** Excerpted records follows **

(** * A shallow embedding of the ECS runtime of goud_cade

    Sources: [packages/ecs/src/core/Entity.ts] (which holds both
    [createEntityManager] and [createWorld]), [packages/ecs/src/core/index.ts]
    (the fluent [query()] builder) and the [Component.ts] / [System.ts]
    modules reproduced in [README.md] ([createComponentStorage],
    [defineComponent], the [System] interface).

    Modelling choices.
    - An [Entity] is a [nat] (the code's [nextId++] on a JS number; ids are
      exact up to 2^53, the model does not bound them).
    - A system's [priority] is a [Z]; the code only compares priorities
      with [>], and the model does not cover [NaN] or fractional values.
    - Component data, resource values and event payloads are stored and
      passed around without being inspected; they are modelled by [Value].
    - A JS [Map] with string keys is an association list in insertion order
      ([smap_*]); a [Set<Entity>] is a duplicate-free list in insertion order.
    - The [Set<EventHandler>] objects of the event bus are heap objects: the
      unsubscribe closure captures the set itself, and [emit] iterates it
      live.  They live in a heap [handlerSets] and follow the ECMAScript
      [SetData] representation: deleting an element leaves an empty slot
      ([None]) and the iterator walks the list by index, so elements added
      during an iteration are visited by it.
    - The callbacks of the runtime (a system's [init], [update] and
      [cleanup], an event handler) are user code that receives the world.
      They are modelled by scripts of world operations ([Op]) looked up in
      an environment [Env] by object identity ([sys_id], handler id).  The
      runtime is an interpreter of [Op] with fuel ([exec]); running out of
      fuel ([None]) stands for a run that does not return.
    - Every callback invocation made by the runtime is recorded in a ghost
      [trace] that user code cannot touch. *)

From Stdlib Require Import List String ZArith Bool Lia Sorted Permutation.
Import ListNotations.

Definition Entity := nat.
Definition Value := nat.

(** ** Association lists: JS [Map] with string keys *)

Fixpoint smap_get {X} (k : string) (m : list (string * X)) : option X :=
  match m with
  | [] => None
  | (k', x) :: t => if String.eqb k k' then Some x else smap_get k t
  end.

Definition smap_has {X} (k : string) (m : list (string * X)) : bool :=
  match smap_get k m with Some _ => true | None => false end.

(** [Map.prototype.set]: an existing key keeps its position. *)
Fixpoint smap_set {X} (k : string) (x : X) (m : list (string * X)) : list (string * X) :=
  match m with
  | [] => [(k, x)]
  | (k', x') :: t => if String.eqb k k' then (k, x) :: t else (k', x') :: smap_set k x t
  end.

(** ** EntityManager ([createEntityManager]) *)

Record EntityManager := mkEntityManager { nextId : nat; entities : list Entity }.

(** [Set.prototype.add] on the alive set. *)
Definition eset_add (x : Entity) (l : list Entity) : list Entity :=
  if existsb (Nat.eqb x) l then l else l ++ [x].

Definition eset_delete (x : Entity) (l : list Entity) : list Entity :=
  filter (fun y => negb (Nat.eqb x y)) l.

Definition em_init : EntityManager := mkEntityManager 0 [].

(** [create()]: [const entity = nextId++; entities.add(entity); return entity]. *)
Definition em_create (m : EntityManager) : Entity * EntityManager :=
  (nextId m, mkEntityManager (S (nextId m)) (eset_add (nextId m) (entities m))).

Definition em_destroy (e : Entity) (m : EntityManager) : EntityManager :=
  mkEntityManager (nextId m) (eset_delete e (entities m)).

Definition em_exists (e : Entity) (m : EntityManager) : bool :=
  existsb (Nat.eqb e) (entities m).

Definition em_getAll (m : EntityManager) : list Entity := entities m.

Definition em_clear (m : EntityManager) : EntityManager := mkEntityManager 0 [].

Definition em_count (m : EntityManager) : nat := List.length (entities m).

(** ** Component types and storages ([Component.ts]) *)

Record ComponentType := defineComponent { ct_name : string; defaultValue : Value }.

(** [createComponentStorage]: a [Map<Entity, T>]. *)
Definition ComponentStorage := list (Entity * Value).
Definition adxLoop (period : nat) (bars : list (number * number * number)) : AdxState :=
  fold_left (adxStep period) (drop period bars) (adxInit period bars).

(** The value of [diSum] at each iteration of the smoothing loop, in order. *)
Fixpoint diSumsFrom (period : nat) (st : AdxState) (bars : list (number * number * number)) : list number :=
  match bars with
  | [] => []
  | bar :: rest =>
      let st' := adxStep period st bar in
      diSumOf (smoothedTR st') (smoothedPlusDM st') (smoothedMinusDM st')
        :: diSumsFrom period st' rest
  end.

Definition diSums (highs lows closes : list number) (period : nat) : list number :=
  let bars := adxBars highs lows closes in
  diSumsFrom period (adxInit period bars) (drop period bars).

Definition adxSmooth (period : nat) (adx x : number) : number :=
  (adx * (QofNat period - 1) + x) / QofNat period.

Definition calculateADX (highs lows closes : list number) (period : nat) : option number :=
  if (length highs <? period * 2)%nat then None
  else
    let st := adxLoop period (adxBars highs lows closes) in
    if (length (dx st) <? period)%nat then None
    else
      let adx := sum (take period (dx st)) / QofNat period in
      Some (fold_left (adxSmooth period) (drop period (dx st)) adx).

Record Bands := { upper : number; middle : number; lower : number }.

Section WithSqrt.
(** [Math.sqrt], which has no rational counterpart, is a parameter;
    [Math.pow(x, 2)] is [x * x]. *)
Context (sqrt : number -> number).

Definition calculateBollingerBands (data : list number) (period : nat) (stdDev : number)
  : option Bands :=
  if (length data <? period)%nat then None
  else
    let slice := lastN period data in
    let middle := sum slice / QofNat period in
    let squaredDiffs := map (fun val => (val - middle) * (val - middle)) slice in
    let variance := sum squaredDiffs / QofNat period in
    let standardDeviation := sqrt variance in
    Some {| upper := middle + standardDeviation * stdDev;
            middle := middle;
            lower := middle - standardDeviation * stdDev |}.

End WithSqrt.

(** The [macdValues] array: one entry per prefix length
    [slowPeriod <= i <= data.length]. *)
Definition macdValues (data : list number) (fastPeriod slowPeriod : nat) : list number :=
  omap (fun i =>
          match calculateEMA (take i data) fastPeriod,
                calculateEMA (take i data) slowPeriod with
          | Some fast, Some slow => Some (fast - slow)
          | _, _ => None
          end)
       (seq slowPeriod (length data + 1 - slowPeriod)).

Definition calculateMACD (data : list number) (fastPeriod slowPeriod signalPeriod : nat)
  : option (number * number * number) :=
  if (length data <? slowPeriod + signalPeriod)%nat then None
  else
    match calculateEMA data fastPeriod, calculateEMA data slowPeriod with
    | Some fastEMA, Some slowEMA =>
        let macdLine := fastEMA - slowEMA in
        match calculateEMA (macdValues data fastPeriod slowPeriod) signalPeriod with
        | Some signalLine => Some (macdLine, signalLine, macdLine - signalLine)
        | None => None
        end
    | _, _ => None
    end.

Definition calculateATR (highs lows closes : list number) (period : nat) : option number :=
  if (length highs <? period + 1)%nat then None
  else
    let trueRanges :=
      map (fun i => trueRange (nth i highs 0) (nth i lows 0) (nth (i - 1) closes 0))
          (seq 1 (length highs - 1)) in
    if (length trueRanges <? period)%nat then None
    else
      let atr := sum (take period trueRanges) / QofNat period in
      Some (fold_left (adxSmooth period) (drop period trueRanges) atr).

(** [calculateAllIndicators(prices)]: the engine passes neither [highs] nor
    [lows], so both default to [prices]. *)
Definition calculateAllIndicators (sqrt : number -> number) (prices : list number)
    (highs lows : option (list number)) : IndicatorResult :=
  let h := default prices highs in
  let l := default prices lows in
  let bollinger := calculateBollingerBands sqrt prices 20 2 in
  {| rsi := calculateRSI prices 14;
     adx := calculateADX h l prices 14;
     bollingerUpper := b ← bollinger; orNull (upper b);
     bollingerMiddle := b ← bollinger; orNull (middle b);
     bollingerLower := b ← bollinger; orNull (lower b);
     sma := calculateSMA prices 20;
     ema := calculateEMA prices 12;
     macd := calculateMACD prices 12 26 9;
     atr := calculateATR h l prices 14 |}.

(** *** Vocabulary of the statements *)

(** A price series that never falls. *)
Fixpoint nonDecreasing (data : list number) : Prop :=
  match data with
  | a :: (b :: _) as rest => a <= b /\ nonDecreasing rest
  | _ => True
  end.

(** Both running averages of the RSI are non-negative. *)
Definition avgOk (acc : number * number) : Prop := 0 <= fst acc /\ 0 <= snd acc.

(** The running average loss is zero. *)
Definition noLoss (acc : number * number) : Prop := snd acc == 0.

(** The series 1, 2, ..., [n]. *)
Definition rising (n : nat) : list number := map QofNat (seq 1 n).

(** The smoothed sums of the ADX loop are non-negative and every directional
    index pushed onto [dx] lies between 0 and 100. *)
Definition adxOk (st : AdxState) : Prop :=
  0 <= smoothedTR st /\ 0 <= smoothedPlusDM st /\ 0 <= smoothedMinusDM st
  /\ Forall (fun d : number => 0 <= d /\ d <= 100) (dx st).

(** State of the ADX loop over a series that never moves. *)
Definition adxIdle (st : AdxState) : Prop :=
  smoothedTR st == 0 /\ smoothedPlusDM st == 0 /\ smoothedMinusDM st == 0
  /\ dx st = [].

End Indicators.

(** ** Strings *)

Definition lowerAscii (c : ascii) : ascii :=
  let n := nat_of_ascii c in
  if (65 <=? n)%nat && (n <=? 90)%nat then ascii_of_nat (n + 32) else c.

(** [s.toLowerCase()], on the ASCII letters. *)
Fixpoint toLowerCase (s : string) : string :=
  match s with
  | EmptyString => EmptyString
  | String c rest => String (lowerAscii c) (toLowerCase rest)
  end.

(** [s.includes(sub)] *)
Definition includes (s sub : string) : bool :=
  match String.index 0 sub s with Some _ => true | None => false end.

(** Truthiness of a string: the empty string is falsy. *)
Definition nonEmpty (s : string) : bool := negb (String.eqb s "").

(** ** Shared vocabulary *)

Inductive ContractType := CALL | PUT.

Definition contractTypeName (ct : ContractType) : string :=
  match ct with CALL => "CALL" | PUT => "PUT" end.

(** ['t' | 's' | 'm' | 'h' | 'd'] *)
Inductive DurationUnit := unit_t | unit_s | unit_m | unit_h | unit_d.

(** ** deriv-websocket.ts *)
Module Venue.

Record TradeResult := {
  success : bool;
  contractId : option string;
  buyPrice : option number;
  error : option string;
  profit : option number;
}.

Definition failure (msg : string) : TradeResult :=
  {| success := false; contractId := None; buyPrice := None;
     error := Some msg; profit := None |}.

(** The fields of an inbound message that the request handlers read.
    [contract_id] is kept as the text [String(contract_id)] yields. *)
Record BuyPayload := { buy_contract_id : string; buy_buy_price : number }.
Record SellPayload := {
  sell_contract_id : string;
  sold_for : number;
  sell_buy_price : option number;
}.
Record Message := {
  msg_type : option string;
  buy : option BuyPayload;
  sell : option SellPayload;
  error_message : option string;   (* [data.error.message], when [data.error] *)
}.

(** A registered message handler is one of the two closures the class
    creates.  [promise] names the [resolve] it captured; since every call
    allocates a fresh promise it also stands for the closure's identity. *)
Inductive Handler :=
| BuyHandler (reqId : Z) (promise : nat)
| SellHandler (reqId : Z) (promise : nat).

Definition handlerPromise (h : Handler) : nat :=
  match h with BuyHandler _ p | SellHandler _ p => p end.

Definition sameHandler (h1 h2 : Handler) : bool :=
  (handlerPromise h1 =? handlerPromise h2)%nat.

Inductive Request :=
| BuyRequest (symbol : string) (contractType : ContractType)
             (amount duration : number) (durationUnit : DurationUnit)
             (currency : string) (reqId : Z)
| SellRequest (contractId : string) (price : number) (reqId : Z).

Record Connection := {
  wsOpen : bool;
  accountCurrency : string;
  messageHandlers : gmap string (list Handler);
  promises : gmap nat TradeResult;      (* settled promises *)
  nextPromise : nat;
  timeouts : list (Z * nat * string);   (* due instant, promise, message *)
  sent : list Request;                  (* what [ws.send] received *)
  fired : list Handler;                 (* every handler invocation, in order *)
}.

Definition initial : Connection :=
  {| wsOpen := true; accountCurrency := "USD"; messageHandlers := ∅;
     promises := ∅; nextPromise := 0; timeouts := []; sent := [];
     fired := [] |}.

Definition withHandlers (f : gmap string (list Handler) -> gmap string (list Handler))
    (c : Connection) : Connection :=
  {| wsOpen := wsOpen c; accountCurrency := accountCurrency c;
     messageHandlers := f (messageHandlers c); promises := promises c;
     nextPromise := nextPromise c; timeouts := timeouts c; sent := sent c;
     fired := fired c |}.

** End of Excerpted records **

Repeat the data word for word, starting at its first line and stopping after the line that contains "(** ** Association".

Reply to the task.
(** * A shallow embedding of the ECS runtime of goud_cade

    Sources: [packages/ecs/src/core/Entity.ts] (which holds both
    [createEntityManager] and [createWorld]), [packages/ecs/src/core/index.ts]
    (the fluent [query()] builder) and the [Component.ts] / [System.ts]
    modules reproduced in [README.md] ([createComponentStorage],
    [defineComponent], the [System] interface).

    Modelling choices.
    - An [Entity] is a [nat] (the code's [nextId++] on a JS number; ids are
      exact up to 2^53, the model does not bound them).
    - A system's [priority] is a [Z]; the code only compares priorities
      with [>], and the model does not cover [NaN] or fractional values.
    - Component data, resource values and event payloads are stored and
      passed around without being inspected; they are modelled by [Value].
    - A JS [Map] with string keys is an association list in insertion order
      ([smap_*]); a [Set<Entity>] is a duplicate-free list in insertion order.
    - The [Set<EventHandler>] objects of the event bus are heap objects: the
      unsubscribe closure captures the set itself, and [emit] iterates it
      live.  They live in a heap [handlerSets] and follow the ECMAScript
      [SetData] representation: deleting an element leaves an empty slot
      ([None]) and the iterator walks the list by index, so elements added
      during an iteration are visited by it.
    - The callbacks of the runtime (a system's [init], [update] and
      [cleanup], an event handler) are user code that receives the world.
      They are modelled by scripts of world operations ([Op]) looked up in
      an environment [Env] by object identity ([sys_id], handler id).  The
      runtime is an interpreter of [Op] with fuel ([exec]); running out of
      fuel ([None]) stands for a run that does not return.
    - Every callback invocation made by the runtime is recorded in a ghost
      [trace] that user code cannot touch. *)

From Stdlib Require Import List String ZArith Bool Lia Sorted Permutation.
Import ListNotations.

Definition Entity := nat.
Definition Value := nat.

(** ** Association lists: JS [Map] with string keys *)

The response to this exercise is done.